● **TASK DESCRIPTION**: Report the number of lines in the data where the word "default" appears, and add no other text.

● **Collection entries**:

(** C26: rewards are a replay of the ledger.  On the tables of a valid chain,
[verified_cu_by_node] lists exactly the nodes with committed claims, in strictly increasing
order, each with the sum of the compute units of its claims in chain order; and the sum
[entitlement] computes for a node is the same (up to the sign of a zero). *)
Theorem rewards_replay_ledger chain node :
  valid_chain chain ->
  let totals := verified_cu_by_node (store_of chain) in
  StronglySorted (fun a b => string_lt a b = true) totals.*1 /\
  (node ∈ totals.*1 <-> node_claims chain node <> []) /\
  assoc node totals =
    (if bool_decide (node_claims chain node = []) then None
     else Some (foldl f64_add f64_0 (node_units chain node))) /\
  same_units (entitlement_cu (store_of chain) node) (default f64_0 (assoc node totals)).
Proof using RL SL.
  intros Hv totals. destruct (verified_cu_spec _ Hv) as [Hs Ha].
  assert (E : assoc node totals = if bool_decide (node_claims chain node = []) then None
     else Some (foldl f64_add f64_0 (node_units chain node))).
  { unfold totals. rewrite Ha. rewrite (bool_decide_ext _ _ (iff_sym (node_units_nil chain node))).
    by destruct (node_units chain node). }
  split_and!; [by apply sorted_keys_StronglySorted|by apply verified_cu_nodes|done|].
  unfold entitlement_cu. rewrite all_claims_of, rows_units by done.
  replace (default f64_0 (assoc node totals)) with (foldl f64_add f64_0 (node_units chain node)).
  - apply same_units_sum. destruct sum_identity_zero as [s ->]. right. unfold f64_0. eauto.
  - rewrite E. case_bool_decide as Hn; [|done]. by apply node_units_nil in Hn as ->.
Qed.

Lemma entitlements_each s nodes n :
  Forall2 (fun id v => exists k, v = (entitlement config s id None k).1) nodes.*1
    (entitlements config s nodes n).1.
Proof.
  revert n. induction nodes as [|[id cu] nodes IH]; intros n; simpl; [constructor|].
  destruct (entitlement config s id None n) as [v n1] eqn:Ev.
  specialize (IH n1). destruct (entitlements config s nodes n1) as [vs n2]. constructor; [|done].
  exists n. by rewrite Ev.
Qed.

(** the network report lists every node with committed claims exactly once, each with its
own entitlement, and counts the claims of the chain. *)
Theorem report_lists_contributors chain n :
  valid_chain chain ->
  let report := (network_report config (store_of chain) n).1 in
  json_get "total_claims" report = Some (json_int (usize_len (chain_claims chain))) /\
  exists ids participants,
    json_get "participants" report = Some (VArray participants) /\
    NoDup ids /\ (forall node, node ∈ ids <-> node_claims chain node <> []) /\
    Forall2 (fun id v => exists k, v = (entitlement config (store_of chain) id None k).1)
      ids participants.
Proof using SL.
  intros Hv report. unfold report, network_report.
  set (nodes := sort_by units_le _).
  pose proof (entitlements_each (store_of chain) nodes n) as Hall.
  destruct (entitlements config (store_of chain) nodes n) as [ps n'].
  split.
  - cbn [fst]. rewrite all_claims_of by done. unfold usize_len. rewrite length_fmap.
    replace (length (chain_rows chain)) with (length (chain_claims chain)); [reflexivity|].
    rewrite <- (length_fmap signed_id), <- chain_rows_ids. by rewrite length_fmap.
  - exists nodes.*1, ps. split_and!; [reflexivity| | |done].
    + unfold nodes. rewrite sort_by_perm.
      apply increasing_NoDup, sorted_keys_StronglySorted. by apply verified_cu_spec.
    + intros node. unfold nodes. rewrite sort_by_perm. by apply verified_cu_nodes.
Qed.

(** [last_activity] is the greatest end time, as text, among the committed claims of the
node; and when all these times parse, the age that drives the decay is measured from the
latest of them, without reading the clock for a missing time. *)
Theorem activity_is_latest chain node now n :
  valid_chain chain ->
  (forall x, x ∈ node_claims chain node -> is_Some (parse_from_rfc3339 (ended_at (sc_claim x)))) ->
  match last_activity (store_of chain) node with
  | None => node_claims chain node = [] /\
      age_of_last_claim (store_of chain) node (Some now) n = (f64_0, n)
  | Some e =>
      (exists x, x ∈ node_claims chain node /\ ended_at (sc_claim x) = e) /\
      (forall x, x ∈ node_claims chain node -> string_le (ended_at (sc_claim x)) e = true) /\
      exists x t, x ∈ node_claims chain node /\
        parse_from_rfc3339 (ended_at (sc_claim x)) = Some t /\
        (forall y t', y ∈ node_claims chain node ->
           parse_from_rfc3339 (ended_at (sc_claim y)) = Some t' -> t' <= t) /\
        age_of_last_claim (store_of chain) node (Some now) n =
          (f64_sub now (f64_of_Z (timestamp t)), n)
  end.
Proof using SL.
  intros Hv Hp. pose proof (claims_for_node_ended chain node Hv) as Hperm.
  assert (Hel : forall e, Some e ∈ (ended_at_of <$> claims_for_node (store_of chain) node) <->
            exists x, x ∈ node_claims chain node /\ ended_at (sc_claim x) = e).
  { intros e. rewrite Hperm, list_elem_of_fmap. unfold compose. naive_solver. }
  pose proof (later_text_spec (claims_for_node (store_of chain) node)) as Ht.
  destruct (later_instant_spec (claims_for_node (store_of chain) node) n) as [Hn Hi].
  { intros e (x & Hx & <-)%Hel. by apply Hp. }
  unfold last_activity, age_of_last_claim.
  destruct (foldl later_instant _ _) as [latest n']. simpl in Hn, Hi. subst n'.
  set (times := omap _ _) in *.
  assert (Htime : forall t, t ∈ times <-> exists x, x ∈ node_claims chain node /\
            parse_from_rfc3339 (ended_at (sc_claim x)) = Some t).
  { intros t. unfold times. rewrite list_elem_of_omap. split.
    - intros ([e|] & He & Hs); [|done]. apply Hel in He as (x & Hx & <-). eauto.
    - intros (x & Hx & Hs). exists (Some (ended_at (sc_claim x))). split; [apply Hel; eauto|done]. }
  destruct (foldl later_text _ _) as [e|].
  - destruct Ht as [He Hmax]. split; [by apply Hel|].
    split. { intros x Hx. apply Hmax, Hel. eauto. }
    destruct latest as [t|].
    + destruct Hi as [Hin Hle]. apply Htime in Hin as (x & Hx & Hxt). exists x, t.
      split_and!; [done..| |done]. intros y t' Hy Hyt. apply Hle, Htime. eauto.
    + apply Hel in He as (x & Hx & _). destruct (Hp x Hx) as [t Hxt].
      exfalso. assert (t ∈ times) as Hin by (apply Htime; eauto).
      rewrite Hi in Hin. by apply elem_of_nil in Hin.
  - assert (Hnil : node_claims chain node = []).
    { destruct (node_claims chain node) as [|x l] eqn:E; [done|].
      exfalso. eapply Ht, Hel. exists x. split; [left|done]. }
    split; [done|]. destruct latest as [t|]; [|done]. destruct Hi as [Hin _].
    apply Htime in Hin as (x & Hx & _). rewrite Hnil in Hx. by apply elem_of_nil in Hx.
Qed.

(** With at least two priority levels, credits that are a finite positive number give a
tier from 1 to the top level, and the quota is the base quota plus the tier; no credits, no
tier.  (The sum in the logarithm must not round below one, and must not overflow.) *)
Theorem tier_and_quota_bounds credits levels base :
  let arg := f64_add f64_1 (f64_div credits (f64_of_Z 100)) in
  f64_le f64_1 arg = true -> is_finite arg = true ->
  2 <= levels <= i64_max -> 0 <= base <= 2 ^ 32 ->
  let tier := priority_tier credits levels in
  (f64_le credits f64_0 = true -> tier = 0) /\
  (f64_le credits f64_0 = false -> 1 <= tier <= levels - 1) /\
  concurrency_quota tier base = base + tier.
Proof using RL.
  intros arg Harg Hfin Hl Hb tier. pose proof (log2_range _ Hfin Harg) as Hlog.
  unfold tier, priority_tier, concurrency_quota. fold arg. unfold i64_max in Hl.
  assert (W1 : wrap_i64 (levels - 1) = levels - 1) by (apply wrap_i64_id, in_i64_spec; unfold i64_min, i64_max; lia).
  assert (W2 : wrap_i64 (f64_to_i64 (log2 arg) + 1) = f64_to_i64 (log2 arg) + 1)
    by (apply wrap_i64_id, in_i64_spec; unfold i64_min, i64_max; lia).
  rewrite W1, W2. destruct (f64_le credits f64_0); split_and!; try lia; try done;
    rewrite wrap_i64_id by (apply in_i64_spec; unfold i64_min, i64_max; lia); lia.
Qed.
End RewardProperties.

● **WRITTEN RESPONSE**: 2